Air cargo market appears to have peaked; expect decline in Passenger earnings contribution 

— The air cargo market appears to have peaked, limiting Cargo’s profit-generating capacity. The recovery should contribute to earnings growth until 3Q22, but Passenger earnings contribution should decline going forward.

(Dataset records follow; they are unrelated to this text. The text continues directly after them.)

(* ===== verification/UdpServer.v ===== *)
(** * The UDP server of the integration tests

    integration-tests/container/udp/udp-server.c: the three ways of receiving, with
    the memory they allocate, and the program around them.  The datagrams that wait
    on the socket are a queue; what a turn of the loop meets (datagrams that arrive,
    a failing system call) is an input, as are the answers of [malloc], of
    [getaddrinfo], [socket] and [bind], and what [getopt_long] returns.  [inet_ntop]
    is a parameter. *)

From stdpp Require Import gmap.
From S2P Require Import Prelude CStrings Utility NetParse CMemory.

Definition BUF_SIZE : Z := 4096.
Definition IOVEC_N : nat := 16.
Definition MMSGHDR_N : nat := 32.

Definition EINTR : Z := 4.
Definition EAGAIN : Z := 11.
Definition ENOMEM : Z := 12.

Inductive recv_method_t := RECVFROM | RECVMSG | RECVMMSG.

(** ** Data *)

Record iovec := mkIovec { iov_base : ptr; iov_len : Z }.
Record msghdr := mkMsghdr { msg_name : ptr; msg_namelen : Z; msg_iov : ptr; msg_iovlen : nat }.
Record mmsghdr := mkMmsghdr { msg_hdr : msghdr; msg_len : Z }.
Fixpoint sendto_loop (targets : ptr) (i k : nat) m n : outcome (Z * net) :=
  match k with
  | O => Ret (0, n)
  | S k =>
      p ← target_at targets i m;
      addr ← info_at p m;
      match transmit (ai_addr addr) (lorem LOREM_IPSUM_LEN) n with
      | (Some e, n) => Ret (e, n)
      | (None, n) => i ← inc_index i; sendto_loop targets i k m n
      end
  end.
Definition send_sendto (data : run_data_t) m n : outcome (Z * mem block * net) :=
  '(e, n) ← sendto_loop (ptr_ (targets data)) 0 (Z.to_nat (len (targets data))) m n; Ret (e, m, n).

Fixpoint sendmsg_loop (targets : ptr) (i k : nat) m n : outcome (Z * mem block * net) :=
  match k with
  | O => Ret (0, m, n)
  | S k =>
      p ← target_at targets i m;
      addr ← info_at p m;
      '(iov, m) ← iovec_new m;
      match iov with
      | None => Ret (ENOMEM, m, n)
      | Some _ =>
          let mh := mkMsghdr (Some (ai_addr addr)) (ai_addrlen addr) iov IOVEC_N in
          '(failed, n) ← sendmsg mh m n;
          m ← iovec_free iov m;
          match failed with
          | Some e => if negb (e =? 0) then Ret (e, m, n) else i ← inc_index i; sendmsg_loop targets i k m n
          | None => i ← inc_index i; sendmsg_loop targets i k m n
          end
      end
  end.
Definition send_sendmsg (data : run_data_t) m n : outcome (Z * mem block * net) :=
  sendmsg_loop (ptr_ (targets data)) 0 (Z.to_nat (len (targets data))) m n.

Definition send_sendmmsg (data : run_data_t) m n : outcome (Z * mem block * net) :=
  let vlen := u32 (len (targets data) * r_msgs_per_target data) in
  '(mmh, m) ← mmsghdr_new (targets data) (r_msgs_per_target data) m;
  match mmh with
  | None => Ret (ENOMEM, m, n)
  | Some _ =>
      '(failed, n) ← sendmmsg mmh 0 (Nat.min (Z.to_nat vlen) UIO_MAXIOV) m n;
      m ← mmsghdr_free mmh (len (targets data)) (r_msgs_per_target data) m;
      Ret (default 0 failed, m, n)
  end.

Definition m_send (data : run_data_t) m n : outcome (Z * mem block * net) :=
  match r_syscall data with
  | SENDTO => send_sendto data m n
  | SENDMSG => send_sendmsg data m n
  | SENDMMSG => send_sendmmsg data m n
  end.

— The air cargo market is still booming, yet retailers in advanced markets are lowering inventory, port bottlenecks are easing and load factor is falling (more available cargo space following addition of planes). Korean Air’s air cargo load factor fell 1.7pp YoY/0.3pp QoQ in 2Q22. According to the IATA, avg. air cargo load factor at global airlines fell 6.9pp YoY in June. With freight rates still quite high, airlines should find it more lucrative to fill vacancies (even with rate discounts). As such, we anticipate airlines to enter a global price war.

— Passenger should be a strong earnings driver until 3Q22 but appears unlikely to recover to pre-pandemic levels soon. Strong oil prices and a weakened KRW should translate into a larger cost burden for travelers, while potential extensions of the pandemic and economic slowdown (e.g., possible recession) threaten to undermine travel demand. According to Kyunghyang Shinmun (Aug 2), no. of air passengers at Incheon International Airport from Jul 22 to Aug 1 fell 24%  below the airport’s forecast.